Lunedì 22 marzo i lavoratori del colosso dell’e-commerce Amazon incroceranno le braccia: in sciopero non solo gli addetti della logistica, diretti e indiretti, i magazzinieri e i driver, ma
anche tutta la manodopera, tutti i lavoratori e le lavoratrici delle aziende di fornitura in
appalto di servizi di movimentazione e distribuzione delle merci della filiera.

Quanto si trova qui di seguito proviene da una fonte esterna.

(* ===== verification/Primes.v ===== *)
(** The field orders of the curves of DSTU 9041 and the base-point orders of those and of DSTU 4145 are prime: chains of Pocklington
    certificates. *)

From S2P Require Import Prelude Modular.

Lemma prime_256 : Z.prime (2 ^ 256 - 435).
Proof.
  certify 2 [355736065245211045848144347184909087106820229387528614560545572988980429].
  certify 2 [51229664085644375768993619505829381; 337134914195791].
  - certify 2 [89842862051; 36387422447].
    + certify 2 [1796857241].
      certify 2 [44921431].
      certify 2 [499127]; small_prime.
    + certify 2 [1227563].
      certify 2 [87683]; small_prime.
  - certify 2 [1171447; 504901].
    + certify 2 [195241]; small_prime.
    + small_prime.
Qed.

Lemma prime_384 : Z.prime (2 ^ 384 - 2147).
Proof.
  certify 2 [5859905740094360382551909592525820018601983829634956375364112641916377419913326979686833172945406847234775132407].
  certify 2 [924114143509722181359515137032218041868718773922870296658676363700019747330091466644278328251476453356051].
  certify 2 [8483334210614423822593726894055625928256815143003506065596469325247673].
  certify 2 [971695477238750977103379395111745743].
  certify 2 [37372902970721191427053053658144067].
  certify 2 [99354156549285697; 11883523801].
  - certify 2 [60003143; 48179].
    + certify 2 [30001571].
      certify 2 [587; 269]; small_prime.
    + small_prime.
  - certify 2 [99527; 199]; small_prime.
Qed.

Lemma order_256 : Z.prime (0x4000000000000000000000000000000029e26087789bc2815bdff97093543ccf).
Proof.
  certify 2 [5028770391064860313; 53490298861187; 6774983773].
  - certify 2 [643824684137].
    certify 2 [80478085517].
    certify 2 [20119521379].
    certify 2 [2801; 2531]; small_prime.
  - certify 2 [198439; 5623]; small_prime.
  - certify 2 [564581981].
    certify 2 [28229099].
    certify 2 [1301; 571]; small_prime.
Qed.

Lemma order_384 : Z.prime (0x4000000000000000000000000000000000000000000000000af905b73674ac7d4af38c53331dc208a517dcb3f340eecf).
Proof.
  certify 2 [434788717290974243651196916925196129923234231389681559866997094509472930376519609465449162983].
  certify 2 [3670610929489123893424301910072281536742153584682623101798367].
  certify 2 [540822492243906500587411; 2928993185655484494727].
  - certify 2 [710713; 14683; 12109]; small_prime.
  - certify 2 [1891368421; 51383987].
    + certify 2 [312107]; small_prime.
    + certify 2 [121763]; small_prime.
Qed.

Lemma order_163 : Z.prime 0x0400000000000000000002bec12be2262d39bcf14d.
Proof.
  certify 2 [41109625398653836890004466693].
  certify 2 [10277406349663459222501116673].
  certify 2 [329885965333; 34348562873].
  - certify 3 [3217; 59; 19]; small_prime.
  - certify 2 [43867; 7529]; small_prime.
Qed.


Lemma order_257 : Z.prime 0x800000000000000000000000000000006759213af182e987d3e17714907d470d.
Proof.
  certify 2 [2455946001863314668428232430801674874176837611033241216244607].
  certify 2 [1963334256910178705357325263034520780578941].
  certify 2 [517976953035926750558389].
  certify 2 [685154699782971892273].
  certify 2 [147442021117].
  certify 2 [8623; 2549]; small_prime.
Qed.


Lemma prime_163 : Z.prime 163.
Proof. small_prime. Qed.

Lemma prime_257 : Z.prime 257.
Proof. small_prime. Qed.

A motivare lo stop sono i carichi e i ritmi di lavoro che vengono imposti dalla multinazionale, la verifica e la contrattazione dei turni, la riduzione dell’orario dei driver, la clausola sociale per garantire continuità occupazionale in caso di cambio di appalto o fornitore, la stabilizzazione dei tempi determinati e dei lavoratori interinali e il rispetto delle norme su salute e sicurezza.
Nel bresciano – a breve nascerà un nuovo polo Amazon vicino a Chiari – un presidio sarà promosso a partire dalle 7.30 nella piattaforma logistica di Castegnato.
«I drivers che consegnano materialmente la merce arrivano a fare anche 44 ore di lavoro settimanale – chiarisce una lettera redatta dai rappresentanti delle Segreterie Nazionali Filt-Cgil, Fit-Uil e Uiltrasporti – e molto spesso per l’intero mese, inseguendo le indicazioni di un algoritmo che non conosce né le norme di regolazione dei tempi di vita e di lavoro né tantomeno quelli del traffico delle nostre città. Si toccano punte di 180/200 pacchi consegnati al giorno. Dentro i magazzini si lavora 8 ore e mezzo con una pausa pranzo di mezz’ora. Ma nessuna verifica dei turni di lavoro, nemmeno nei magazzini di smistamento.
Nessuna contrattazione, nessun confronto con le organizzazioni di rappresentanza sui ritmi di lavoro imposti e per il riconoscimento dei diritti sindacali. Nessuna clausola sociale né continuità occupazionale, per i drivers, in caso di cambio fornitore. Nessuna indennità contrattata per Covid-19, in costanza di Pandemia. Ciò avviene in un settore in totale e continua espansione e in un’azienda il cui proprietario è tra i 5 uomini più ricchi al mondo».